I need to obtain the significance of the GxE factor of the ANOVA performed with multiple environments (n=8) in an augmented design with data adjusted with BLUPs (Best Linear Unbiased Predictors).
I will suggest you to use Design Expert. http://www.statease.com/dx9.html. Using this tool, you can regress your parameters. At the mean time you can perform anova with multiple variables.
probably there are a lot of way to test for the GxE interaction. however, an easy way to look at this (i am assuming that the locations are random) is to find the population average of each genotype within each location, rank the genotype within each location. if the ranking of genotypr differ from location to location, we will say that there is a significant GxE interaction. this approach is easy because in most solfware that you will, since GxE is random, they will not provide the test for GxE or you can do by hand.
here, i will add two more way that can help you test for the GxE interaction.
the first one a formal Likelihood Ratio Test (LRT)
You can also perform a likelihood ratio test as follows
H0: the model without GxE is better (reduce model)
H1: model with GxE better fits our data (the full model is better)
this will be a chi square test where the degree of freedom will be the difference in the number of parameter estimated in both models.
p-value = 1- pchisquare(< difference betseen likelihoods), and the p-value will be compared to the alpha level.
This is not a formal
Here, you just have to see if the variance component of GxE is different from zero. if its different from zero, you can conclude that there is a GxE interaction.
Use 'statistical significance' as just one piece of information, not the entire basis to make inferences.
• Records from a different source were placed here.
Lemma wwebjs_register_inv k st : sessions_inv st → sessions_inv (register k st).
Proof.
  intros [Hids Hown Hnd Hf]. unfold register.
  destruct (heap st !! k) as [wbot|] eqn:Ek; [|done].
  destruct (findIndex (owner wbot) st) eqn:E; [done|].
  apply findIndex_None in E.
  assert (Hk : k ∉ sessions st).
  { intros Hin. destruct (Hids _ Hin) as (c & Hc & Hid).
    apply E, list_elem_of_fmap. exists k. split; [|done].
    unfold idOf. rewrite Hc. cbn. congruence. }
  assert (Hsame : idOf (mkState
                    (<[k := mkClient (owner wbot) (Some (owner wbot))
                                     (destroyed wbot)]> (heap st))
                    (sessions st ++ [k]) (nextClient st)) <$> sessions st =
                  idOf st <$> sessions st).
  { apply list_fmap_ext. intros idx k' Hk'. unfold idOf. cbn.
    rewrite lookup_insert_ne; [done|]. intros <-.
    apply Hk. by eapply list_elem_of_lookup_2. }
  split; cbn.
  - intros k' [Hk'| ->%list_elem_of_singleton]%elem_of_app.
    + rewrite lookup_insert_ne by congruence. by apply Hids.
    + rewrite lookup_insert_eq. by eexists.
  - intros k' c j Hk'. rewrite lookup_insert in Hk'. case_decide.
    + simplify_eq/=. congruence.
    + by apply (Hown k').
  - rewrite fmap_app, Hsame. apply NoDup_app. split_and!; [done| |].
    + intros x Hx ->%list_elem_of_singleton. apply E.
      unfold idOf at 1 in Hx. cbn in Hx. by rewrite lookup_insert_eq in Hx.
    + cbn. apply NoDup_singleton.
  - intros k' Hk'. rewrite lookup_insert_ne; [by apply Hf|].
    intros <-. rewrite Hf in Ek; [done|lia].
Qed.

Lemma run_sessions_inv es st : sessions_inv st → sessions_inv (run es st).
Proof.
  revert st. induction es as [|e es IH]; intros st H; [done|].
  apply IH. destruct e; cbn [handle];
    auto using wwebjs_init_inv, wwebjs_register_inv, wwebjs_removeSession_inv.
Qed.

(** X13.  Whatever [init] and [removeSession] calls and "qr" and "ready"
    events of whatever clients happen, the array [sessions] of the
    whatsapp-web.js provider holds no two clients with the same connection
    id, every client in it carries the id of the connection it was made
    for, and [getWbot] answers for exactly the ids in the array. *)
Theorem wwebjs_sessions_one_per_id (es : list Event) :
  let st := run es initial in
  NoDup (Wwebjs.sessionId <$> view st) ∧
  Forall (fun s => is_Some (Wwebjs.sessionId s)) (view st) ∧
  ∀ whatsappId,
    match Wwebjs.getWbot (view st) whatsappId with
    | Returned wbot =>
        Wwebjs.sessionId wbot = Some whatsappId ∧ wbot ∈ view st
    | Thrown e =>
        e = App (appError "ERR_WAPP_NOT_INITIALIZED") ∧
        Wwebjs.mkSession (Some whatsappId) ∉ view st
    end.
Proof.
  cbn zeta.
  destruct (run_sessions_inv es initial sessions_inv_initial)
    as [Hids Hown Hnd Hf].
  set (st := run es initial) in *. split_and!.
  - unfold view. rewrite <-list_fmap_compose.
    by rewrite (list_fmap_ext _ (idOf st) (sessions st)).
  - unfold view. apply Forall_fmap, Forall_forall. intros k Hk. cbn.
    destruct (Hids k Hk) as (c & Hc & Hid). unfold idOf. rewrite Hc.
    by eexists.
  - intros i. unfold Wwebjs.getWbot.
    destruct (List.find _ (view st)) as [wbot|] eqn:E.
    + apply find_some in E as [Hin Hb].
      apply bool_decide_eq_true in Hb.
      split; [done|]. by apply list_elem_of_In.
    + split; [done|]. intros Hin%list_elem_of_In.
      apply (find_none _ _ E) in Hin. cbn in Hin.
      by rewrite bool_decide_eq_true_2 in Hin.
Qed.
More exciting, and practically more useful, will be the information on the nature (crossover or non-crossover) and magnitude of GxE interaction. Once you have your GxE BLUPs, one way to quantify these may be to use of Pattern Analysis. The link below provides some notes that may be helpful
I suggest, to go to the roots of variation statistics, to sound farmers logic and have in mind, that significance is just a convention. I would proceed in two steps. 1. estimate in each environment independently the genotype effects and the error variance of genotypes (excluding the checks). 2. Calculate from the obtained genotype effects across the 8 environments a one-way ANOVA and estimate the residual variance, which by simple logic should be the sum of GxE variance and error variance. Subtract the pooled error variance, obtained in step 1 from the 8 environments, from the residual ANOVA variance, to obtain a oractical estimate of the interaction variance. Keep in mind, that the plausibility depends on the appropriateness of the additive yield model. If the yield in the environments differs very much, a multilicative yield model might be better.